- [PROBLEM REQUIREMENTS]:
Repeat the stretch of entries below from the line with "(** The same" through the line with "Definition macBuild : Build". Include both ends and add nothing.

- [DATA EXTRACT]:

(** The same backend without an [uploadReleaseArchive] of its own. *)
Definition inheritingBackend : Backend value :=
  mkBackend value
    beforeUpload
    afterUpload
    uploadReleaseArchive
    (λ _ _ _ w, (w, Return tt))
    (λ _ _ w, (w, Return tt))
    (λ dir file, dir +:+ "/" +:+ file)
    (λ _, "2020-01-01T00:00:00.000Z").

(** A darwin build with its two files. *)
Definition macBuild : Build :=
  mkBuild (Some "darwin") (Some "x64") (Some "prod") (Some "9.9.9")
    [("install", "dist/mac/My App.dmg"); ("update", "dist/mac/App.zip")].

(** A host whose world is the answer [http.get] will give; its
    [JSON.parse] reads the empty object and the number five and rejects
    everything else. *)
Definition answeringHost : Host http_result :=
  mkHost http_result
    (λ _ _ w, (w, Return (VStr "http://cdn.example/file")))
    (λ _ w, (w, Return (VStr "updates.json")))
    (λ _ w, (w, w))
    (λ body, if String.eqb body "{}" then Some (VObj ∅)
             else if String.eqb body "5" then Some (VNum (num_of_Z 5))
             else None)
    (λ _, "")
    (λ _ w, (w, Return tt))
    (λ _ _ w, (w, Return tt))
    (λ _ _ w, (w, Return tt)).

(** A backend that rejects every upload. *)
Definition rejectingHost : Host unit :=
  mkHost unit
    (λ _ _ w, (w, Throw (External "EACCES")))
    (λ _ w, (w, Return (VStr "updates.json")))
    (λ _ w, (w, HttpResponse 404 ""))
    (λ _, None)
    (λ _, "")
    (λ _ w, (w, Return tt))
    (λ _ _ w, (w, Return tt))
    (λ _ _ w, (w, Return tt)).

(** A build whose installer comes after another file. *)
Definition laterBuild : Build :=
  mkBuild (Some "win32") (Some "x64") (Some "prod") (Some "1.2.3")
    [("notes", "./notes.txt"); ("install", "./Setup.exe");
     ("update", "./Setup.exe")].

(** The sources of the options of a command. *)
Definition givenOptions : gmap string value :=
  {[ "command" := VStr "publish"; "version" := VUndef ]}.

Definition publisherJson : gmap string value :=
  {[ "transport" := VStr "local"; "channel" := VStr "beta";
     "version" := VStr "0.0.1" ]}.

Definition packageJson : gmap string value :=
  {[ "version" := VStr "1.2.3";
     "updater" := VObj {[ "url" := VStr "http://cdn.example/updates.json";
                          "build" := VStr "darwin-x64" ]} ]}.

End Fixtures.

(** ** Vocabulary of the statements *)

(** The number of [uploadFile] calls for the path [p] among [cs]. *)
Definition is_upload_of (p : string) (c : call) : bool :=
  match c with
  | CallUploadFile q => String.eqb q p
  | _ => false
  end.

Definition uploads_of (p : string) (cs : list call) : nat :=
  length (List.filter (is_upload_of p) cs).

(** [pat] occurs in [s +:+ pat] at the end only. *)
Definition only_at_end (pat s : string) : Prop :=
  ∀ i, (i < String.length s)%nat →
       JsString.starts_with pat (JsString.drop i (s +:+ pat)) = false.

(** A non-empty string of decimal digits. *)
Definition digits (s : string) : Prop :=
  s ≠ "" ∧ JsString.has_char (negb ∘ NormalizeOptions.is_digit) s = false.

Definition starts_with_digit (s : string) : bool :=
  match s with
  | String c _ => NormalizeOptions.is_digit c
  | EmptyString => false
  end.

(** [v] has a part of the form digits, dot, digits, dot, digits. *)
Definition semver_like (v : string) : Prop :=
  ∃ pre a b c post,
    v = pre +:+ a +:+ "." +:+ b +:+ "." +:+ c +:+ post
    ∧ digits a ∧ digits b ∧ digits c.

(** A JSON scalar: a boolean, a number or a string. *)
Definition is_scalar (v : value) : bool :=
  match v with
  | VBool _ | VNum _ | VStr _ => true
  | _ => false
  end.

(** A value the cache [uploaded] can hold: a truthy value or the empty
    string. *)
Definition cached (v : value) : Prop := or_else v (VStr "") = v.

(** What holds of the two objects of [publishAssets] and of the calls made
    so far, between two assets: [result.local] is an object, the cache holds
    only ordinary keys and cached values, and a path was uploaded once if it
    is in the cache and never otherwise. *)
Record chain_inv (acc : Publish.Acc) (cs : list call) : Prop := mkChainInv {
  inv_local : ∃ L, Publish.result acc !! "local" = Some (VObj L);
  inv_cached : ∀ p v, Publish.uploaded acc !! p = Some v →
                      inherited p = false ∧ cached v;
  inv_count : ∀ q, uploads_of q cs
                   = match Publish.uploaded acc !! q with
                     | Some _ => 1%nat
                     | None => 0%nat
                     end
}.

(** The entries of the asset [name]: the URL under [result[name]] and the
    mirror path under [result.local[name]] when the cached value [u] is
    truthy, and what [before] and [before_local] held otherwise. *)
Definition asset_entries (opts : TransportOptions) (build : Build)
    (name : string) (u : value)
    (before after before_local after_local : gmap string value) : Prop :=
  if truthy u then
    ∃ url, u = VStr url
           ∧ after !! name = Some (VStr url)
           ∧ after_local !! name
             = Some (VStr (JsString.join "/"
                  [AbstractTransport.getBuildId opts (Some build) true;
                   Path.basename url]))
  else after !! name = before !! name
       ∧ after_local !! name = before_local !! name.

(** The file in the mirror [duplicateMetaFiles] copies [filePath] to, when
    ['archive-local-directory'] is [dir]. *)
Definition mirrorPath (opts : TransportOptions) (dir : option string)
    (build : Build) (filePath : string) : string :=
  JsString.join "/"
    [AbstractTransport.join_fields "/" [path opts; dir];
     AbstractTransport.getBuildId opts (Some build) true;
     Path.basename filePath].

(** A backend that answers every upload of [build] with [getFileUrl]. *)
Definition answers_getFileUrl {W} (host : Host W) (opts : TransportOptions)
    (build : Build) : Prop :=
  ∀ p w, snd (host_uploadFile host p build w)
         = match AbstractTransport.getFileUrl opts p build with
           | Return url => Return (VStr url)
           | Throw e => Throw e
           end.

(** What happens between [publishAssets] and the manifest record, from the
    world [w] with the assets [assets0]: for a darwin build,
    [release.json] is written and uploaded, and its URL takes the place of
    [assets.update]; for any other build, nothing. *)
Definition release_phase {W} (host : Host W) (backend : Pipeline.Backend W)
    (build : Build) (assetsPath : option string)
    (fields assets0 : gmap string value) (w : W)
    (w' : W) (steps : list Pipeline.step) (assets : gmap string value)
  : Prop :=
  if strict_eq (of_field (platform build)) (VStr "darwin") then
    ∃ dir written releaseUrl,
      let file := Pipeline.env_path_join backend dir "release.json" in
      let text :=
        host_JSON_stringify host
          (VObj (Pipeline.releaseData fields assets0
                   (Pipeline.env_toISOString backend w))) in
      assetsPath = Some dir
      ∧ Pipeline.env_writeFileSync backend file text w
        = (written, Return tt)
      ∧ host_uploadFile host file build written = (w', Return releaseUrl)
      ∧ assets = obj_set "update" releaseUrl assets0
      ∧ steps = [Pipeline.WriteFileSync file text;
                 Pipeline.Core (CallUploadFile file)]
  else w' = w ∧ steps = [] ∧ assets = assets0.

--

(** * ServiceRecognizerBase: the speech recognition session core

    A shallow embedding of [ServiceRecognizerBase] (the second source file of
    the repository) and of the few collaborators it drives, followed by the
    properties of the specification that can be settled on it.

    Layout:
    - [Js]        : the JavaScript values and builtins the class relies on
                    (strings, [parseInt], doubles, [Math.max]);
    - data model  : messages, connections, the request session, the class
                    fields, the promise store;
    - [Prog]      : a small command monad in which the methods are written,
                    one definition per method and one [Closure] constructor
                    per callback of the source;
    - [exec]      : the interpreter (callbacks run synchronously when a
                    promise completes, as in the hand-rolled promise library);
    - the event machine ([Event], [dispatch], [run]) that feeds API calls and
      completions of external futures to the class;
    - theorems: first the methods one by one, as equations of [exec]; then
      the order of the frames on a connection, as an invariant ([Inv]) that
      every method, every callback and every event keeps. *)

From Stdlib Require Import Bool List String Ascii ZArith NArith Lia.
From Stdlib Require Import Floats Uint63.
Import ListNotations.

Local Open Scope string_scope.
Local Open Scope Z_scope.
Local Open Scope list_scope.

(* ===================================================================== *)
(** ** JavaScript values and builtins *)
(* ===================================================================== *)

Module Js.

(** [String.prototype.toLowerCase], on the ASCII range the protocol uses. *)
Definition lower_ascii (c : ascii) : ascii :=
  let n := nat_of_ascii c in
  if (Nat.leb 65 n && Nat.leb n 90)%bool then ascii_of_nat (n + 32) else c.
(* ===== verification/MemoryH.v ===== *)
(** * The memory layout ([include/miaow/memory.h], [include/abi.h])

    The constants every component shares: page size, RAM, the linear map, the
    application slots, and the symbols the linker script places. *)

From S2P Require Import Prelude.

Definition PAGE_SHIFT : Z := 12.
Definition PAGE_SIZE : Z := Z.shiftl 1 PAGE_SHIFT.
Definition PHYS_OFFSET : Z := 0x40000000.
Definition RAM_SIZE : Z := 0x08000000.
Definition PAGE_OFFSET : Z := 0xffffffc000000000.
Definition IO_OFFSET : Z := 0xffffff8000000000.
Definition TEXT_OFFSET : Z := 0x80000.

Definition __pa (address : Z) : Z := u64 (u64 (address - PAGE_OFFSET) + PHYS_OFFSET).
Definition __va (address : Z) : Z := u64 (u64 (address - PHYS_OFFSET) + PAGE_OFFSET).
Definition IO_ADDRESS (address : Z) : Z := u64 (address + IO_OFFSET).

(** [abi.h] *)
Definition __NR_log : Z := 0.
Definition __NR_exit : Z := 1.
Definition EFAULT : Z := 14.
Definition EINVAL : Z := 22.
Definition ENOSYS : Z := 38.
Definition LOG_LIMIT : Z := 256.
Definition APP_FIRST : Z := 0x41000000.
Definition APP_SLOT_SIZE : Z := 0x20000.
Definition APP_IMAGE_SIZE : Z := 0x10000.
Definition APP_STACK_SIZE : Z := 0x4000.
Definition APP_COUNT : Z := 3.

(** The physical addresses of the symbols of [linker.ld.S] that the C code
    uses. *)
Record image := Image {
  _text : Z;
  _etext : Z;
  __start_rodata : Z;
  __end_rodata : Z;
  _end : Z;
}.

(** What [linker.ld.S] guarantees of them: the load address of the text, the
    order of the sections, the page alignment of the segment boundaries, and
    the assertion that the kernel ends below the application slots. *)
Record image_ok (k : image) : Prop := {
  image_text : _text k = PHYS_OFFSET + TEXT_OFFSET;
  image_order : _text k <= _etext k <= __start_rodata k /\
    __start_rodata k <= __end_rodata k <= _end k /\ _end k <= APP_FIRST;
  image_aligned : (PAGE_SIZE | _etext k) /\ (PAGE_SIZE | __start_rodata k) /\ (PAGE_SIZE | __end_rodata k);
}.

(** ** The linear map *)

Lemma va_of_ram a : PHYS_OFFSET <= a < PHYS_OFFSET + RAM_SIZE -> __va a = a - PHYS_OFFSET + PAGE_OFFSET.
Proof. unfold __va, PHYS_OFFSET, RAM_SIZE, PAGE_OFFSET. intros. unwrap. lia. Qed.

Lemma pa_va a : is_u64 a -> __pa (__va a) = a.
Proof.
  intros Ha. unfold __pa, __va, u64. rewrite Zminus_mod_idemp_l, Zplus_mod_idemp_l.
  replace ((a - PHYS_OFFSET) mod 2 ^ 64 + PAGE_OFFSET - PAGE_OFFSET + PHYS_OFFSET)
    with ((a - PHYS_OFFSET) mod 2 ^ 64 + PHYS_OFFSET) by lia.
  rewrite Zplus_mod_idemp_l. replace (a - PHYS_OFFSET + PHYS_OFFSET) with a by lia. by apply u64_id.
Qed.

==

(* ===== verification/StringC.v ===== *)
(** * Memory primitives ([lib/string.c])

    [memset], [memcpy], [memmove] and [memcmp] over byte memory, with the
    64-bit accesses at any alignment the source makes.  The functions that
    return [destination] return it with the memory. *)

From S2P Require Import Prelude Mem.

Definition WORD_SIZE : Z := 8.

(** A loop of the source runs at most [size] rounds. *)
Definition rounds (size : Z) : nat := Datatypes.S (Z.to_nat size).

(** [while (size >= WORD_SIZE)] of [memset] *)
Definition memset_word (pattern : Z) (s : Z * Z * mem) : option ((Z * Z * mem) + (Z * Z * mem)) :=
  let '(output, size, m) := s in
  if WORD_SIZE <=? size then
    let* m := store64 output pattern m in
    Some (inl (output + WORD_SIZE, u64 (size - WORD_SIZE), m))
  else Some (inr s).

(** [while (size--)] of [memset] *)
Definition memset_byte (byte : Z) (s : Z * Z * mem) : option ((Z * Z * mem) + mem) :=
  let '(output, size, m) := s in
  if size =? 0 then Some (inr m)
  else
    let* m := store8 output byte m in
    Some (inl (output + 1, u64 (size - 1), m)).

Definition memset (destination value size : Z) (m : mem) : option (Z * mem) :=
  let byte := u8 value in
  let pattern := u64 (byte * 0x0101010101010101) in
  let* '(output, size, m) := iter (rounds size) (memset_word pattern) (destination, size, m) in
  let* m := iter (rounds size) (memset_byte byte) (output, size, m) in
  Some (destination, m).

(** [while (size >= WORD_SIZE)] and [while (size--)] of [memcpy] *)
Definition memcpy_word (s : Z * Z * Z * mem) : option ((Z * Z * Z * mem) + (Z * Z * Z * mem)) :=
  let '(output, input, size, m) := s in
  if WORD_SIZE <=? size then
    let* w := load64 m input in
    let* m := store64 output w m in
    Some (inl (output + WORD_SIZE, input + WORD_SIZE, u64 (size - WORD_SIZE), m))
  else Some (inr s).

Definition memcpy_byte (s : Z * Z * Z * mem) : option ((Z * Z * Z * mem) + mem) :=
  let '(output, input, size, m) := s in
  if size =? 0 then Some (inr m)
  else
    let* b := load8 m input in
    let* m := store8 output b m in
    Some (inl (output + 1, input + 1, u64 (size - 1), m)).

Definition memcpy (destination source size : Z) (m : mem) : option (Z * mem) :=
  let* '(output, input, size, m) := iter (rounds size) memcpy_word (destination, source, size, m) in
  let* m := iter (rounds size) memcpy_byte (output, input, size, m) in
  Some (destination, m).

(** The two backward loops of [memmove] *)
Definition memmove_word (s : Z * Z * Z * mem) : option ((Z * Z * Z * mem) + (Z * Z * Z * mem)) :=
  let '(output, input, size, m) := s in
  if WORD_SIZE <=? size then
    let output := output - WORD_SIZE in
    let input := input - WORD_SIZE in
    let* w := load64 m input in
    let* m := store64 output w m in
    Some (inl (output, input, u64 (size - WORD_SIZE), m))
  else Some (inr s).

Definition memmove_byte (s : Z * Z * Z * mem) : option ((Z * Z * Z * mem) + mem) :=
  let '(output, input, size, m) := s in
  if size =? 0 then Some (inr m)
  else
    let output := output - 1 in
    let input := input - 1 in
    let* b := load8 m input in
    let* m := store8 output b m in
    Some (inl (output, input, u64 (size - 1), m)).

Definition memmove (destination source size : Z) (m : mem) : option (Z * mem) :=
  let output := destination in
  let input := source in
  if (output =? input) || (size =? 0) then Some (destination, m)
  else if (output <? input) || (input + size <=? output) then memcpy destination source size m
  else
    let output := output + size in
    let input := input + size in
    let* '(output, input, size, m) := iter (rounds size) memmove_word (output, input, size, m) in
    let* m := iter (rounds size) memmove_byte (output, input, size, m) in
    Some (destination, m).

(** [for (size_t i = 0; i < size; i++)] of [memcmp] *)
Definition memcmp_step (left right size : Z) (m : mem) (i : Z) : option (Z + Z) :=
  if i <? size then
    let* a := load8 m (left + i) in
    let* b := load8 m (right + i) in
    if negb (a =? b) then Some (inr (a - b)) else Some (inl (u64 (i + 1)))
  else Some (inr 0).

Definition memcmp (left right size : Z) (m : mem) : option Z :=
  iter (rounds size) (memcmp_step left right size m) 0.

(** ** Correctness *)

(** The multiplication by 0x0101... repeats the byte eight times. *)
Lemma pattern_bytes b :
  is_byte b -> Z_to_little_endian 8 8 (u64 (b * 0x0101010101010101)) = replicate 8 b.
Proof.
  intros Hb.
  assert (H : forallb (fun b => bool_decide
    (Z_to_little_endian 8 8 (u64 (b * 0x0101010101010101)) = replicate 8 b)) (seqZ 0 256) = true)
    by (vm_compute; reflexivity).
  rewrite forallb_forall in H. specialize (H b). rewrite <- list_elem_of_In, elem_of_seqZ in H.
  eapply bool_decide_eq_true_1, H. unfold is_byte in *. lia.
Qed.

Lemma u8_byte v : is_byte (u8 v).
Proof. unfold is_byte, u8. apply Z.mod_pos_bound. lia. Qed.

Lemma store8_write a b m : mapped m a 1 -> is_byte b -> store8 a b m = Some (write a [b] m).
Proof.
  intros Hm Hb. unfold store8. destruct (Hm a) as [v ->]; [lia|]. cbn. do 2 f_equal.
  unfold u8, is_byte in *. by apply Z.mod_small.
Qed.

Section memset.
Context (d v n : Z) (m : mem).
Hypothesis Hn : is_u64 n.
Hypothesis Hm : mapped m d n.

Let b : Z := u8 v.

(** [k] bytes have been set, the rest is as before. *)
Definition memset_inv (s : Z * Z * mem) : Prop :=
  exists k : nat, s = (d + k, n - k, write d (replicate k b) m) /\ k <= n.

- [EXERCISE SOLUTION]:
(** The same backend without an [uploadReleaseArchive] of its own. *)
Definition inheritingBackend : Backend value :=
  mkBackend value
    beforeUpload
    afterUpload
    uploadReleaseArchive
    (λ _ _ _ w, (w, Return tt))
    (λ _ _ w, (w, Return tt))
    (λ dir file, dir +:+ "/" +:+ file)
    (λ _, "2020-01-01T00:00:00.000Z").

(** A darwin build with its two files. *)
Definition macBuild : Build :=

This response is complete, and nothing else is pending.